At the Lib Dem conference Clegg claimed that tax increment financing was ‘the first step to breathing life back into our greatest cities’. It is hard to see how shifting debt from central to local government is breathing life. At a time where debts are in the process of destroying what we have come to think of as civilisation it seems more like the kiss of death.

The theory is that public infrastructure can be funded through borrowing, which will be repaid as a result of extra taxes that will be generated because this infrastructure, say a road, will encourage the development of more property, say another supermarket. This is using financial engineering to engineer economic growth and forcing the pace of development.

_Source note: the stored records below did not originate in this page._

(* ===== verification/Wiring.v ===== *)
(** The whole framework at work: the application, whose contexts observe their
    actions and share the dispatcher.

    Models how [src/gui/web/assets/scripts/stimulus.js] composes its classes
    when [Application] connects the contexts of the page: [Context.connect]
    starts the context's [BindingObserver] before it tells the controller, and
    [Context.disconnect] stops it afterwards; all of them connect their
    bindings to the application's one [Dispatcher].  What the controllers do is
    the parameter [ops], over a state of their own; their values are the
    subject of [Contexts].  The document that an observer was last told of is
    kept beside it, to state what has been delivered. *)

From S2P Require Import Prelude JsCore JsString Dom Multimaps Observers Tokens ValueList ValueStack Scopes.
From S2P Require Import Router App Regex Actions Dispatcher Bindings.

#[local] Open Scope string_scope.
#[local] Open Scope list_scope.

(** ** What an observer keeps, whatever else the dispatcher serves *)

Section tracking.
Context {doc : Type} `{Dom doc} `{Tagged doc} {D : Type} `{BindingDelegate D}.
Context (context : context) (identifier : string).

#[local] Abbreviation tracks C := (BindingObserver.tracks context identifier (Conn := C)).

Lemma tracks_change (C C' : list binding → D → Prop) od ov c d d' :
  C' (BindingObserver.bindings c) d' →
  tracks C od (ov, (c, d)) → tracks C' od (ov, (c, d')).
Proof.
  intros HC. destruct od as [dom|], ov as [[tl vl]|]; simpl; try done.
  - intros [(Ha & Hst & Hi & Hc) Hroot]. split; [|exact Hroot]. split_and!; [done..|]. split; [|done].
    destruct Hi as [[Hw Ht Hl] He Hx]. split; [|done..]. split; [done..|].
    destruct Hl as [Hk Hr Hre Hnd Hpa [? ? ? ? _]]. by split.
  - intros []. by split.
Qed.

Context {Conn : list binding → D → Prop}.

Lemma tracks_vals od o : tracks Conn od o → ∃ tvs, BindingObserver.Vals context (Conn := Conn) tvs o.2.
Proof.
  destruct od as [dom|], o as [[[tl vl]|] s]; try done; [|by eexists].
  intros [Hs _]. eexists. exact (ValueStack.sync_vals _ _ _ _ Hs).
Qed.

Lemma tracks_conn od o :
  tracks Conn od o → Conn (BindingObserver.bindings_of o) (BindingObserver.state_of o).
Proof. intros [tvs Hv]%tracks_vals. apply (BindingObserver.vals_conn _ _ _ Hv). Qed.

Lemma tracks_context od o b :
  tracks Conn od o → b ∈ BindingObserver.bindings_of o → b_context b = context.
Proof. intros [tvs Hv]%tracks_vals. by eapply BindingObserver.bindings_context. Qed.

Lemma tracks_idle identifier' o :
  tracks Conn None o → BindingObserver.tracks context identifier' (Conn := Conn) None o.
Proof. done. Qed.
End tracking.

(** What the dispatcher keeps besides, such as that it is started. *)
Class Kept (Q : Dispatcher.t → Prop) : Prop := {
  kept_connected d b : Q d → Q (Dispatcher.bindingConnected d b);
  kept_disconnected d b : Q d → Q (Dispatcher.bindingDisconnected d b);
}.

#[export] Instance kept_started b : Kept (λ d, Dispatcher.started d = b).
Proof.
  split; intros d bd <-; pose proof (Dispatcher.replace_started d bd) as Hr.
  - unfold Dispatcher.bindingConnected. destruct (Dispatcher.fetchEventListenerForBinding d bd). apply Hr.
  - unfold Dispatcher.bindingDisconnected. destruct (Dispatcher.fetchEventListenerForBinding d bd). apply Hr.
Qed.

#[export] Instance kept_binding_laws Q context others :
  Kept Q → BindingLaws Dispatcher.t context (λ bs d, bound context others bs d ∧ Q d).
Proof.
  intros HQ. pose proof (dispatcher_binding_laws context others) as L. split.
  - intros bs bs' d Hp [? ?]. split; [by eapply binding_perm|done].
  - intros bs d b [? ?] ? ?. split; [by apply binding_connect|by apply kept_connected].
  - intros bs d b [? ?] ? ?. split; [by apply binding_disconnect|by apply kept_disconnected].
Qed.

Module Wiring.

(** ** The shared state *)

Record entry (doc : Type) := mk_entry {
  en_observer : option (TokenListObserver.t * ValueListObserver.core action) * BindingObserver.core;
  (** The document as of the last delivery to the observer, while it is started. *)
  en_seen : option doc;
}.
Arguments mk_entry {doc}.
Arguments en_observer {doc}.
Arguments en_seen {doc}.

Record world (doc U : Type) := mk_world {
  dispatcher : Dispatcher.t;
  entries : list (context * entry doc);
  user : U;
}.
Arguments mk_world {doc U}.
Arguments dispatcher {doc U}.
Arguments entries {doc U}.
Arguments user {doc U}.

Section wiring.
Context {doc U : Type} `{Dom doc} `{Tagged doc} (ops : ContextOps doc U).
Implicit Types (dom : doc) (r : router) (w : world doc U) (cx : context).

Definition new_entry : entry doc := mk_entry (None, BindingObserver.new_core) None.
Definition entry_of w cx : entry doc := default new_entry (JMap.get cx (entries w)).
Definition seen w cx : option doc := en_seen (entry_of w cx).

(** The context's [bindingObserver]. *)
Definition observer_of w cx : BindingObserver.t (D := Dispatcher.t) :=
  let '(stack, bindings) := en_observer (entry_of w cx) in (stack, (bindings, dispatcher w)).
Definition put cx (od : option doc) (o : BindingObserver.t) w : world doc U :=
  let '(stack, (bindings, d)) := o in
  mk_world d (JMap.set cx (mk_entry (stack, bindings) od) (entries w)) (user w).

Definition on_user (f : U → U) w : world doc U := mk_world (dispatcher w) (entries w) (f (user w)).
Definition on_dispatcher (f : Dispatcher.t → Dispatcher.t) w : world doc U :=
  mk_world (f (dispatcher w)) (entries w) (user w).

(** [Context.identifier] *)
Definition identifier_of r cx : string := m_identifier (Module.deref r (cx_module cx)).

Definition connect dom r w cx : world doc U :=
  let w := put cx (Some dom) (BindingObserver.start cx (identifier_of r cx) dom (observer_of w cx)) w in
  on_user (λ u, co_connect ops dom r u cx) w.

Definition disconnect dom r w cx : world doc U :=
  let w := on_user (λ u, co_disconnect ops dom r u cx) w in
  put cx None (BindingObserver.stop cx (identifier_of r cx) (observer_of w cx)) w.

Definition contextOps : ContextOps doc (world doc U) := {|
  co_new dom r w cx := on_user (λ u, co_new ops dom r u cx) w;
  co_connect := connect;
  co_disconnect := disconnect;
|}.

Definition app_ops : App.Ops doc (world doc U) := {|
  App.contextOps := contextOps;
  App.dispatcher_start := on_dispatcher Dispatcher.start;
  App.dispatcher_stop := on_dispatcher Dispatcher.stop;
|}.

(** The browser delivers records to the observer of a context. *)
Definition deliver cx dom (ms : list mutation) (s : router * world doc U) : router * world doc U :=
  let '(r, w) := s in
  (r, put cx (Some dom) (BindingObserver.processMutations cx (identifier_of r cx) dom ms (observer_of w cx)) w).

Definition initial (u : U) : world doc U := mk_world Dispatcher.new [] u.

(** ** The invariant *)

Definition all_bindings (l : list (context * entry doc)) : list binding :=
  concat ((λ ce : context * entry doc, BindingObserver.bindings (en_observer ce.2).2) <$> l).

Context (Q : Dispatcher.t → Prop) {HQ : Kept Q}.
#[local] Abbreviation serving cx others := (λ bs d, bound cx others bs d ∧ Q d).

It is also putting local taxpayers at the mercy of developers, since infrastructure (like roads) that would serve their interests will find funding, whereas infrastructure that will not (say, a care home for elderly people) will not.

The word from the Treasury is that tax increment financing would operate within a ‘carefully designed framework of rules, which the Government will work closely with local authorities to design’. The nature of liabilities and the assignment of collateral will be key here. Depending on what the detail says, this could be a way of allowing developers and financiers to take control of local infrastructure and the most important local asset: land.